Still, it comes back--occasions more rare now after 24 years. Because, any Vietnam veteran can assure you, there’s one place you can’t block it out. In your dreams, it reappears in snatches:

* Ronnie Lynch. We were the only two drafted that month from our small Hoosier hometown--we wished each other luck as we got off the bus at Fort Knox. Ronnie was killed near Chu Lai, down the coast from Da Nang.

* The planes. The sound of their engines was a constant, ominous presence, as they took off daily from our base for North Vietnam, carrying bombs of destruction. To this day, I haven’t sorted out how I feel about those planes.

* The typhoon. We remained safe inside sturdy barracks during its 24-hour devastation. But Da Nang was nearly leveled, thousands left homeless, their children wandering the streets in despair. When I see Da Nang in my dreams, it’s always the day after the typhoon.

* Weasel. I can’t say I liked Weasel, an enthusiastic warrant officer on his third tour of duty in Vietnam.

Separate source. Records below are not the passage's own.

Lemma preserves_get_or_create_player s user :
  preserves s (get_or_create_player s user).
Proof.
  split_and!.
  - unfold tables_ok. by rewrite get_or_create_player_tables.
  - intros [He Hr]. split; [by rewrite get_or_create_player_promoters|].
    intros k p r Hk Hp. rewrite get_or_create_player_promoters.
    unfold get_or_create_player in Hk.
    destruct (players s !! str (user_id user)) eqn:E; [by eapply Hr|].
    simpl in Hk. apply lookup_insert_Some in Hk as [[_ <-]|[_ Hk]]; [done|].
    by eapply Hr.
  - intros k r. by rewrite get_or_create_player_referred.
Qed.

(** ** Enrollment *)

Lemma join_outside_group chat_type user f :
  chat_type ∉ ["group"; "supergroup"] →
  join chat_type user f = ([EReply UseGroupChat], Ok tt).
Proof. intros H. unfold join. by rewrite bool_decide_eq_false_2. Qed.

(** The run of [join] in a group chat, by cases on the table it picked. *)
Lemma join_events chat_type user f s1 ti t :
  chat_type ∈ ["group"; "supergroup"] →
  open_table (get_or_create_player (loaded f) user) = (s1, (ti, t)) →
  let uid := uid_of user in
  let t1 := set_table_players (λ l, l ++ [uid]) t in
  let sa :=
    set_players (alter (set_joined_tables (λ n, n + 1)) uid)
      (on_table ti (λ _, t1) s1) in
  let sb := on_table ti (λ _, set_status running t1) sa in
  let joined :=
    EReply (PlayerJoined (user_first_name user) (table_id t)
              (length (table_players t1))) in
  join chat_type user f =
    if bool_decide (uid ∈ table_players t) then ([EReply AlreadyInTable], Ok tt)
    else if bool_decide (TABLE_SIZE - Z.of_nat (length (table_players t1)) ≤ 0)
    then ([ESave sa; joined; ESave sb;
           ESend (TableFilled (table_id t) (omap (mention_of sb) (table_players t1)))],
          Ok tt)
    else ([ESave sa; joined], Ok tt).
Proof.
  intros Hchat Hopen uid t1 sa sb joined. unfold join.
  rewrite bool_decide_eq_true_2 by done. cbn [negb].
  rewrite load_state_eq, bind_ok, prepend_nil, Hopen. fold uid.
  case_bool_decide; [done|]. fold t1. fold sa.
  unfold save_state, reply_text, send_message. rewrite !bind_emit.
  by case_bool_decide.
Qed.

Lemma referred_alter_joined (m : gmap string Player) uid k :
  referred_by <$> alter (set_joined_tables (λ n, n + 1)) uid m !! k
  = referred_by <$> m !! k.
Proof.
  destruct (decide (uid = k)) as [->|].
  - rewrite lookup_alter_eq. by destruct (m !! k).
  - by rewrite lookup_alter_ne.
Qed.
(** * Mechanics roster optimisation: a shallow embedding and its properties

    The development follows the modules of the package [mechanics_roster]:

    - [config.py]          (module [Config]):      the settings and their
      validation;
    - [data_loader.py]     (module [DataLoader]):  the normalisation of the
      tabular inputs: id lists, cost table, optional avoidance list;
    - [optimizer.py]       (module [Optimizer]):   the construction of the
      0/1 program ([create_model]) and the read-out of a solved model
      ([extract_solution]);
    - [excel_generator.py] (module [ExcelGenerator]): the helpers and the
      blocks of [generate_output] that decide what a row of the roster sheet
      shows;
    - [app.py]             (module [App]):         the avoidance penalty
      reported next to the movement cost.

    Python dictionaries are finite maps ([gmap]), Python sets are finite
    sets ([gset]), exceptions are the [Raise] branch of [result], and the
    numeric cells of a data frame are rationals or NaN.  Floats are kept
    exact: the only arithmetic on them is the sum of the costs in
    [extract_solution] and of the penalties in [App], and no statement
    below depends on its rounding.  Library calls ([pd.read_excel],
    [sorted(series.unique().tolist())], [Solver.CreateSolver],
    [solution_value]) are inputs or parameters of the functions that make
    them; the workbook written by [generate_output] is not modelled. *)

From Stdlib Require Import QArith.
From stdpp Require Import gmap strings list fin_maps pretty sorting.

Open Scope Z_scope.

(** ** Exceptions and the error monad *)

Inductive Exception :=
  | KeyError
  | ValueError
  | TypeError
  | AttributeError
  | OtherError (msg : string).

Inductive result (A : Type) :=
  | Ok (a : A)
  | Raise (e : Exception).
Arguments Ok {A} a.
Arguments Raise {A} e.

#[global] Instance result_ret : MRet result := λ A a, Ok a.
#[global] Instance result_bind : MBind result :=
  λ A B f r, match r with Ok a => f a | Raise e => Raise e end.

Definition is_Ok {A} (r : result A) : Prop := ∃ a, r = Ok a.

(** A Python [for] loop whose body updates a state and may raise. *)
Fixpoint for_fold {A S : Type} (body : S → A → result S) (l : list A) (s : S)
  : result S :=
  match l with
  | [] => Ok s
  | a :: l' => s' ← body s a; for_fold body l' s'
  end.

(** A Python [for] loop whose body emits items (here: solver constraints,
    in creation order) and may raise. *)
Fixpoint for_collect {A B : Type} (body : A → result (list B)) (l : list A)
  : result (list B) :=
  match l with
  | [] => Ok []
  | a :: l' => r ← body a; rs ← for_collect body l'; Ok (r ++ rs)
  end.

(** A dictionary subscript [d[k]]: a missing key raises [KeyError]. *)
Definition subscript `{Countable K} {V} (d : gmap K V) (k : K) : result V :=
  match d !! k with
  | Some v => Ok v
  | None => Raise KeyError
  end.

(** ** Python floats and data-frame cells *)

(** A float is NaN or a number; numbers are kept exact. *)
Inductive float :=
  | Fnan
  | Fnum (q : Q).

(** A cell of a data frame read from a spreadsheet: a number (possibly NaN,
    the reading of an empty cell) or a text that is not a numeral. *)
Inductive cell :=
  | Num (f : float)
  | Text (s : string).

(** [int(c)]: truncation towards zero; NaN and text raise [ValueError]. *)
Definition py_int (c : cell) : result Z :=
  match c with
  | Num (Fnum q) => Ok (Z.quot (Qnum q) (Z.pos (Qden q)))
  | Num Fnan => Raise ValueError
  | Text _ => Raise ValueError
  end.

(** [float(c)]: NaN stays NaN, text raises [ValueError]. *)
Definition py_float (c : cell) : result float :=
  match c with
  | Num f => Ok f
  | Text _ => Raise ValueError
  end.

(** [c > 0]: false on NaN; comparing a text with an integer raises
    [TypeError]. *)
Definition gt_zero (c : cell) : result bool :=
  match c with
  | Num (Fnum q) => Ok (bool_decide (0 < Qnum q))
  | Num Fnan => Ok false
  | Text _ => Raise TypeError
  end.

(** [pd.notna(c)] *)
Definition notna (c : cell) : bool :=
  match c with
  | Num Fnan => false
  | _ => true
  end.

(** [a + b] on floats. *)
Definition fadd (a b : float) : float :=
  match a, b with
  | Fnum p, Fnum q => Fnum (Qred (p + q))
  | _, _ => Fnan
  end.

(** A data frame: its column index and its rows in order ([iterrows]).
    [row[c]] is a subscript of the row. *)
Record DataFrame := {
  columns : list string;
  rows : list (gmap string cell)
}.

(** Log records: [WarningExc s e] is the message [s] followed by [str(e)]. *)
Inductive LogRecord :=
  | Info (msg : string)
  | Warning (msg : string)
  | WarningExc (msg : string) (e : Exception).

(** ** Strings *)

Fixpoint startswith (p s : string) : bool :=
  match p, s with
  | EmptyString, _ => true
  | String a p', String b s' => bool_decide (a = b) && startswith p' s'
  | String _ _, EmptyString => false
  end.
(** X5. The inconsistency left by a failed write of 'current' breaks
    the recurrence on retry: when the write of 'current' is the only
    call that fails, the next invocation adds the stale counter to
    itself (provided it is truthy) instead of adding the older one, and
    returns the stale record as previous once more. *)
Theorem retry_after_failed_write_doubles
    (st : gmap string StoredData) (cd : StoredData)
    (locationInfo locationInfo' : LocationInfo) (now now' : Z) :
  st !! "current" = Some cd ->
  JS.truthy (counter cd) = true ->
  let w := mkState st [false; false; false; true] in
  exists w1 r w2,
    getCounter locationInfo now w = (Rejected, w1) /\
    getCounter locationInfo' now' w1 = (Ok r, w2) /\
    counter (current r) = JS.plus (counter cd) (counter cd) /\
    previous r = Some cd /\
    storage w2 !! "previous" = Some cd.
Proof.
  intros Hc Ht w.
  assert (Hrun : getCounter locationInfo now w =
                   (Rejected, mkState (<["previous" := cd]> st) [])).
  { subst w.
    unfold getCounter, await, storage_get, storage_put, resolve, next_fault.
    simpl. rewrite Hc. reflexivity. }
  rewrite Hrun.
  eexists _, _, _. split; [reflexivity|].
  rewrite getCounter_ok by reflexivity.
  split; [reflexivity|]. cbn [current previous storage].
  unfold written, shifted. cbn [storage counter].
  rewrite lookup_insert_eq, lookup_insert_ne, Hc by done.
  cbn. rewrite Ht. repeat split.
  rewrite lookup_insert_ne by done. apply lookup_insert_eq.
Qed.

Lemma retry_after_failed_write_doubles_witness :
  let w := mkState (storage zero_previous) [false; false; false; true] in
  exists w1 r w2,
    getCounter lagos 9%Z w = (Rejected, w1) /\
    getCounter lagos 10%Z w1 = (Ok r, w2) /\
    counter (current r) = 10%float /\
    previous r = Some (record 5%float) /\
    storage w2 !! "previous" = Some (record 5%float).
Proof.
  apply (retry_after_failed_write_doubles (storage zero_previous)
           (record 5%float) lagos lagos 9%Z 10%Z); reflexivity.
Defined.
Definition set_download (lm : string) (md : Dict.t string) (b : BinaryInfo) : BinaryInfo :=
  {| bucket_name := bucket_name b; object_key := object_key b;
     s3_identifier := s3_identifier b; download_path := download_path b;
     yara_analyzer := yara_analyzer b; download_time_ms := download_time_ms b;
     s3_last_modified := lm; s3_metadata := md;
     computed_md5 := computed_md5 b; computed_sha := computed_sha b;
     yara_matches := yara_matches b |}.

Definition set_download_time_ms (t : Z) (b : BinaryInfo) : BinaryInfo :=
  {| bucket_name := bucket_name b; object_key := object_key b;
     s3_identifier := s3_identifier b; download_path := download_path b;
     yara_analyzer := yara_analyzer b; download_time_ms := t;
     s3_last_modified := s3_last_modified b; s3_metadata := s3_metadata b;
     computed_md5 := computed_md5 b; computed_sha := computed_sha b;
     yara_matches := yara_matches b |}.

Definition set_hashes (sha md5 : string) (b : BinaryInfo) : BinaryInfo :=
  {| bucket_name := bucket_name b; object_key := object_key b;
     s3_identifier := s3_identifier b; download_path := download_path b;
     yara_analyzer := yara_analyzer b; download_time_ms := download_time_ms b;
     s3_last_modified := s3_last_modified b; s3_metadata := s3_metadata b;
     computed_md5 := Some md5; computed_sha := Some sha;
     yara_matches := yara_matches b |}.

But when his hooch was fragged--his quarters blown up--by soldiers unknown, I brooded for days. By good fortune he was away, but that fragging somehow brought home to me how little I knew about why I was there, and what I represented.

* My friends. It was so easy to like the Vietnamese who lived among us. They worked so very hard, and had such great dreams for peace. I asked Dong Thi Bu, my best friend, what future she wanted for her children. Her chilling answer: “That they not be soldiers.”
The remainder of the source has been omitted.